Source data
Lemma step_measure w0 s s' : pe_inv w0 s -> step s s' -> measure s' < measure s.
Proof.
  intros HI Hs. revert HI. destruct Hs as [s s' E|s s' E|i s s' E|s s' E]; intros HI.
  - unfold worker_step in E. unfold measure.
    destruct (worker s) eqn:Ew; [done| |done..| |done];
      [destruct (queue_ s) as [|op q] eqn:Eq; [destruct (stop_requested_ s)|]|];
      simplify_eq; simpl; rewrite ?Eq; simpl; lia.
  - unfold measure. destruct E as [s op i o Ew E|s op Ew _]; simpl; rewrite Ew; simpl; [|lia].
    rewrite length_insert. pose proof (sum_of_insert sub_weight _ _ _ (S_lock o) E). simpl in *. lia.
  - unfold submit_step in E. destruct (subs s !! i) as [p|] eqn:Ep; [|done].
    assert (forall q, sum_of sub_weight (<[i := q]> (subs s)) + sub_weight p =
      sum_of sub_weight (subs s) + sub_weight q) as Hsum by (intros; by apply sum_of_insert).
    destruct p as [f c g|op|op|seq|r]; try done.
    + destruct (running_ s); simplify_eq; unfold measure; simpl; rewrite length_insert;
        match goal with |- context [<[i := ?q]> _] => specialize (Hsum q) end; simpl in *; lia.
    + destruct (_ || _); [destruct (stop_requested_ s)|]; simplify_eq; unfold measure; simpl;
        rewrite length_insert, ?length_app; simpl;
        match goal with |- context [<[i := ?q]> _] => specialize (Hsum q) end; simpl in *; lia.
    + simplify_eq. destruct (wake_worker_measure s) as [Hm Hs]. unfold measure in *. simpl.
      rewrite Hs in *. rewrite length_insert. specialize (Hsum (S_done (Ok seq))). simpl in *. lia.
  - unfold ctl_step in E. destruct (ctl s) eqn:Ec; [destruct (script s) as [|[] sc] eqn:Esc| | |].
    + done.
    + destruct (running_ s) eqn:Er; simplify_eq; unfold measure; simpl; rewrite Ec, Esc; simpl; [lia|].
      pose proof (i_idle _ _ HI Ec) as Hw. rewrite Er in Hw. destruct Hw as [-> | ->]; simpl; lia.
    + destruct (running_ s); simplify_eq; unfold measure; simpl; rewrite Ec, Esc; simpl; lia.
    + simplify_eq. destruct (wake_worker_measure s) as [Hm Hs].
      assert (script (wake_worker s) = script s) as Hsc by (unfold wake_worker; by destruct (worker s)).
      assert (ctl (wake_worker s) = ctl s) as Hct by (unfold wake_worker; by destruct (worker s)).
      unfold measure in *. simpl. rewrite Hs, ?Hsc, Hct, Ec in *. simpl in *. lia.
    + simplify_eq. unfold measure; simpl. rewrite Ec, length_fmap, sum_of_fmap. simpl.
      pose proof (sum_of_le (fun p => sub_weight (woken p)) sub_weight 1 (subs s)) as Hle.
      specialize (Hle ltac:(intros []; simpl; lia)). lia.
    + destruct (worker s) eqn:Ew; simplify_eq; unfold measure; simpl; rewrite Ec, Ew; simpl; lia.
Qed.

(** ** Final states *)

Definition stuck (s : ProgressEngine) : Prop := forall s', ~ step s s'.
Definition returned (p : sub_pc) : bool := match p with S_done _ => true | _ => false end.

Lemma notify_full_total s op : worker s = W_notify op -> exists s', notify_full s s'.
Proof.
  intros Ew. destruct (decide (Exists (fun p => is_wait p = 1) (subs s))) as [Hex|Hno].
  - apply Exists_exists in Hex as (p & [i Ei]%list_elem_of_lookup & Hp).
    destruct p as [| |o| |]; try done. eexists. by eapply notify_waiter.
  - eexists. apply notify_nobody; [done|]. intros i o Ei. apply Hno, Exists_exists.
    exists (S_wait o). split; [by eapply list_elem_of_lookup_2|done].
Qed.

(** In a state without a step the submitters have returned or wait, and the
    worker is asleep or gone. *)
Lemma stuck_pcs s :
  stuck s ->
  nlock s = 0 /\ nnotify s = 0 /\
  (forall i p, subs s !! i = Some p -> returned p = true \/ is_wait p = 1) /\
  match worker s with W_none | W_wait | W_exit => True | _ => False end /\
  match ctl s with C_idle => script s = [] | C_join => worker s <> W_exit | _ => False end.
Proof.
  intros Hst.
  assert (forall i p, subs s !! i = Some p -> returned p = true \/ is_wait p = 1) as Hsubs.
  { intros i p Ep. assert (submit_step i s = None) as Hn
      by (destruct (submit_step i s) eqn:E; [|done]; by destruct (Hst _ (step_submit i _ _ E))).
    unfold submit_step in Hn. rewrite Ep in Hn. destruct p; auto; by repeat case_match. }
  split_and!.
  - apply sum_of_zero. intros i p Ep. destruct (Hsubs i p Ep), p; simpl in *; try done; lia.
  - apply sum_of_zero. intros i p Ep. destruct (Hsubs i p Ep), p; simpl in *; try done; lia.
  - done.
  - assert (worker_step s = None) as Hn
      by (destruct (worker_step s) eqn:E; [|done]; by destruct (Hst _ (step_worker _ _ E))).
    unfold worker_step in Hn. destruct (worker s) as [| | |op|op|] eqn:Ew; try done; [by repeat case_match|].
    destruct (notify_full_total s op Ew) as [s' Hs']. by destruct (Hst _ (step_notify _ _ Hs')).
  - assert (ctl_step s = None) as Hn
      by (destruct (ctl_step s) eqn:E; [|done]; by destruct (Hst _ (step_ctl _ _ E))).
    unfold ctl_step in Hn. destruct (ctl s); [destruct (script s) as [|[]]|done..|];
      try done; [by case_match..|]. by intros Ew; rewrite Ew in Hn.
Qed.

Lemma stuck_final w0 s :
  pe_inv w0 s -> stuck s ->
  Forall (fun p => returned p = true) (subs s) /\ queue_ s = [] /\ executed s = accepted s /\
  ctl s = C_idle /\ script s = [].
Proof.
  intros [] Hst. destruct (stuck_pcs s Hst) as (Hl & Hn & Hsubs & Hw & Hc).
  assert (queue_ s = []) as Hq.
  { destruct (worker s) eqn:Ew; try done; tidy; [done| |done].
    destruct i_worker0 as [[? ?]|[?|Ec]]; [done|lia|]. by rewrite Ec in Hc. }
  assert (pend_full (worker s) = 0 /\ in_hand (worker s) = []) as [Hpf Hih]
    by (destruct (worker s); done).
  assert (nwait s = 0) as Hz.
  { destruct i_full0 as [?|[Hf|Hf]]; [done| |].
    - rewrite Hq, Hl, Hpf in Hf. simpl in Hf. lia.
    - by destruct (ctl s). }
  split_and!.
  - apply Forall_lookup_2. intros i p Ep. destruct (Hsubs i p Ep) as [?|Hp]; [done|].
    pose proof (sum_of_pos is_wait _ _ _ Ep). lia.
  - done.
  - by rewrite i_fifo0, Hih, Hq, app_nil_r.
  - destruct (ctl s); try done. destruct (i_busy0 ltac:(done)) as [Hr Hs].
    destruct (worker s) eqn:Ew; try done; tidy; [congruence|].
    destruct i_worker0 as [[? ?]|[?|?]]; [congruence|lia|congruence].
  - destruct (ctl s); try done. destruct (i_busy0 ltac:(done)) as [Hr Hs].
    destruct (worker s) eqn:Ew; try done; tidy; [congruence|].
    destruct i_worker0 as [[? ?]|[?|?]]; [congruence|lia|congruence].
Qed.

Lemma reachable_inv depth calls sc w s0 s :
  new_engine depth calls sc w = Ok s0 -> rtc step s0 s -> pe_inv w s /\ max_depth_ s = depth.
Proof.
  intros H0 Hr. assert (max_depth_ s0 = depth) as Hd
    by (unfold new_engine in H0; case_match; by simplify_eq).
  apply new_engine_inv in H0. revert Hd H0.
  induction Hr as [s|s1 s2 s3 Hs Hr IH]; intros Hd HI; [done|]. apply IH.
  - rewrite <- Hd. clear -Hs. destruct Hs as [s s' E|s s' E|i s s' E|s s' E].
    + unfold worker_step in E. by repeat case_match; simplify_eq.
    + by destruct E.
    + unfold submit_step, wake_worker in E. by repeat case_match; simplify_eq.
    + unfold ctl_step, wake_worker in E. by repeat case_match; simplify_eq.
  - by eapply step_inv.
Qed.

(** C37: The bounded queue, in every interleaving of submitters, worker and
    controller: it never holds more than [max_queue_depth] operations, the
    operations are executed in the order in which they were accepted (the
    world is the effect of running them one after the other), and once the
    worker has left its loop, which is what [stop] joins on, every accepted
    operation has been executed. *)
Theorem pe_bounded_fifo depth calls sc w s0 s :
  new_engine depth calls sc w = Ok s0 -> rtc step s0 s ->
  queue_depth s <= depth /\
  accepted s = executed s ++ in_hand (worker s) ++ queue_ s /\
  world_ s = foldl (fun v op => run_op op v) w (executed s) /\
  (worker s = W_exit -> executed s = accepted s).
Proof.
  intros H0 Hr. destruct (reachable_inv _ _ _ _ _ _ H0 Hr) as [[] <-]. split_and!; [done..|].
  intros Ew. rewrite i_fifo0, Ew. destruct (i_exit0 Ew) as [-> _]. by rewrite app_nil_r.
Qed.

(** C38: No execution goes on forever and none gets stuck early: it ends after at
    most [measure s0] steps, and where no thread can move, every call of
    [submit] has returned, no wake-up was lost on either condition variable,
    the script of starts and stops is done, and exactly the accepted
    operations have been executed, one per call that returned a number. *)
Theorem pe_settles depth calls sc w s0 n s :
  new_engine depth calls sc w = Ok s0 -> nsteps step n s0 s ->
  n + measure s <= measure s0 /\
  (stuck s ->
    Forall (fun p => returned p = true) (subs s) /\ queue_ s = [] /\
    ctl s = C_idle /\ script s = [] /\ executed s = accepted s /\
    world_ s = foldl (fun v op => run_op op v) w (accepted s) /\
    sum_of is_ok_sub (subs s) = length (accepted s)).
Proof.
  intros H0 Hn. split.
  - apply new_engine_inv in H0. revert H0.
    induction Hn as [|n s1 s2 s3 Hs Hn IH]; intros HI; [done|].
    pose proof (step_measure _ _ _ HI Hs). specialize (IH (step_inv _ _ _ HI Hs)). lia.
  - intros Hst. destruct (reachable_inv _ _ _ _ _ _ H0 (rtc_nsteps_2 _ _ _ Hn)) as [HI _].
    destruct (stuck_final _ _ HI Hst) as (Hf & Hq & He & Hc & Hs).
    destruct HI. rewrite <- He at 2. by split_and!.
Qed.

(** ** Calls to a running engine *)

Definition is_refused (p : sub_pc) : nat :=
  match p with S_done (Throw _) => 1 | _ => 0 end.

(** Started, and no [stop] to come. *)
Definition open_for_good (s : ProgressEngine) : Prop :=
  running_ s = true /\ stop_requested_ s = false /\ ctl s = C_idle /\ script s = [].
(* ===== verification/Agent.v ===== *)
(** The agent process and the control protocol: src/csrc/agent/Protocol.hpp
    and src/csrc/agent/Agent.cpp.

    The protocol structures are the byte images that the compiler lays out on
    the 64-bit little-endian target; [WIRE_SIZE] bytes of them are read or
    written.  A connection is the segments in which the peer's bytes arrive
    until it closes, and the bytes sent back.  The handler is proved against
    the interface [AgentDmem] of the memory manager; [Dmem] is an instance. *)
From S2P Require Import Prelude CString Addr Catalog Rdma Dmem.
#[local] Open Scope nat_scope.

(** ** Protocol.hpp *)

Inductive AgentCmd := PING | REGISTER | DEREGISTER | SHADER_LOAD | SHADER_RUN | SHADER_SYNC
  | STATS | SHUTDOWN.

Definition cmd_code (c : AgentCmd) : Z :=
  match c with
  | PING => 1 | REGISTER => 16 | DEREGISTER => 17 | SHADER_LOAD => 32 | SHADER_RUN => 33
  | SHADER_SYNC => 34 | STATS => 48 | SHUTDOWN => 65535
  end.

(** The enumerator of a received 16-bit value; the enum may hold any value. *)
Definition cmd_of (z : Z) : option AgentCmd :=
  list_find (fun c => cmd_code c = z)
    [PING; REGISTER; DEREGISTER; SHADER_LOAD; SHADER_RUN; SHADER_SYNC; STATS; SHUTDOWN] ≫= fun x => Some x.2.

Inductive AgentStatus := OK | ERR_NOT_FOUND | ERR_MEMORY | ERR_METAL | ERR_RDMA | ERR_INTERNAL.

Definition status_code (s : AgentStatus) : Z :=
  match s with
  | OK => 0 | ERR_NOT_FOUND => 1 | ERR_MEMORY => 2 | ERR_METAL => 3 | ERR_RDMA => 4
  | ERR_INTERNAL => 65535
  end.

(** [AgentHeader]: 8 bytes, without padding. *)
Definition HDR_WIRE : nat := 8.
Definition header_bytes (cmd status payload_len : Z) : list Z :=
  le_bytes 2 cmd ++ le_bytes 2 status ++ le_bytes 4 payload_len.

(** [RegisterRequest]: 24 bytes with its tail padding, of which 17 are on the
    wire. *)
Definition REG_WIRE : nat := 17.
Record RegisterRequest := mkRegReq { rr_buffer_addr : Z; rr_length : Z; rr_flags : Z }.
Definition register_request_of (b : list Z) : RegisterRequest :=
  mkRegReq (le_val (slice 0 8 b)) (le_val (slice 8 8 b)) (le_val (slice 16 1 b)).
Definition register_wire (r : RegisterRequest) : list Z :=
  le_bytes 8 (rr_buffer_addr r) ++ le_bytes 8 (rr_length r) ++ le_bytes 1 (rr_flags r).

(** [RegisterResponse]: 8 bytes. *)
Definition REGRESP_WIRE : nat := 8.
Definition register_response (region_id rkey : Z) : list Z :=
  le_bytes 4 region_id ++ le_bytes 4 rkey.
(* ===== verification/MeshSetup.v ===== *)
(** * The construction of the peer mesh ([csrc/backend/PeerMesh.cpp])

    The constructor of [PeerMesh] run by all ranks at once: each rank opens its
    listening socket, publishes its endpoint in the store and collects those of
    the others, connects to the higher ranks one after the other, and accepts
    the lower ones in a second thread.  The pieces are those of [PeerMesh] and
    the exchange through the store that of [Rendezvous].  The network is a
    function that says which rank, if any, listens at an address; a connection
    is a number; connections wait at a listener in the order in which they were
    made.  Time-outs and failed calls are steps of their own. *)
From stdpp Require Import relations.
From S2P Require Import Prelude CString PeerMesh Rendezvous.
#[local] Open Scope nat_scope.

(** ** One rank before it meets the others *)

(** An entry of [getifaddrs]; [if_text] is what [inet_ntop] returns. *)
Record ifaddr := mkIf { if_inet : bool; if_up : bool; if_loopback : bool; if_text : option str }.

Definition interface_ips (l : option (list ifaddr)) : list str :=
  match l with
  | None => []
  | Some l => omap (fun i => if if_inet i && if_up i && negb (if_loopback i) then if_text i else None) l
  end.

(** The results of the four calls on the listening socket; the last gives the
    port the system chose. *)
Record listen_calls := mkListen { lc_socket : bool; lc_bind : bool; lc_listen : bool; lc_name : option nat }.

Definition open_listener (c : listen_calls) : result nat :=
  if negb (lc_socket c) then Throw (MCCLError "PeerMesh socket")
  else if negb (lc_bind c) then Throw (MCCLError "PeerMesh bind")
  else if negb (lc_listen c) then Throw (MCCLError "PeerMesh listen")
  else match lc_name c with Some port => Ok port | None => Throw (MCCLError "PeerMesh getsockname") end.

(** A host: its system calls, its interfaces, its priority list. *)
Record host := mkHost { h_calls : listen_calls; h_ifs : option (list ifaddr); h_pri : list str }.

Section Mesh.
Context `{StdSort}.

Definition my_ips (h : host) : list str := advertised (h_pri h) (local_ips (h_pri h) (interface_ips (h_ifs h))).

Definition my_endpoint (h : host) : result str :=
  match open_listener (h_calls h) with
  | Throw e => Throw e
  | Ok port =>
    match my_ips h with
    | [] => Throw (MCCLError "PeerMesh: no local IP matches MCCL_IFACE_PRIORITY; check that Thunderbolt interfaces are up and the priority list covers their subnets")
    | ips => Ok (endpoint ips port)
    end
  end.

(** The addresses and the port to try for a peer's endpoint. *)
Definition route (h : host) (ep : str) : result (list str * Z) :=
  match parse_endpoint ep with
  | Throw e => Throw e
  | Ok (cands, port) =>
    match reachable (h_pri h) (subnet24 <$> my_ips h) cands with
    | Throw e => Throw e
    | Ok ips => Ok (ips, port)
    end
  end.

Definition peer_key (r : nat) : str := lit "mccl/peer/" ++ to_string r.

(** ** All ranks *)

(** Where the constructor of a rank is after the exchange: about to look at the
    endpoint of [p], about to try the [k]-th address for [p], waiting for the
    answer on connection [c], joining the acceptor, returned, left by an
    exception, or stopped by [std::terminate], which an exception causes while
    the acceptor is not joined. *)
Inductive mesh_pc :=
  | M_exchange
  | M_next (p : nat)
  | M_dial (p : nat) (ips : list str) (port : Z) (k : nat)
  | M_await (p : nat) (ips : list str) (port : Z) (k : nat) (c : nat)
  | M_join
  | M_ready
  | M_thrown
  | M_terminated.

Record mrank := mkRank {
  mr_ex : rv_pc;                      (* the exchange through the store *)
  mr_pc : mesh_pc;
  mr_accepted : nat;                  (* iterations of the acceptor *)
  mr_backlog : list (nat * nat);      (* connections that wait: number, rank that made it *)
  mr_fds : list (option nat);         (* peer_fds_ *)
}.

ABOUT THIS TASK:
Each line holding the word "Lemma" must be pulled from the records.

SOLVED PROBLEM:
Lemma step_measure w0 s s' : pe_inv w0 s -> step s s' -> measure s' < measure s.
Lemma notify_full_total s op : worker s = W_notify op -> exists s', notify_full s s'.
Lemma stuck_pcs s :
Lemma stuck_final w0 s :
Lemma reachable_inv depth calls sc w s0 s :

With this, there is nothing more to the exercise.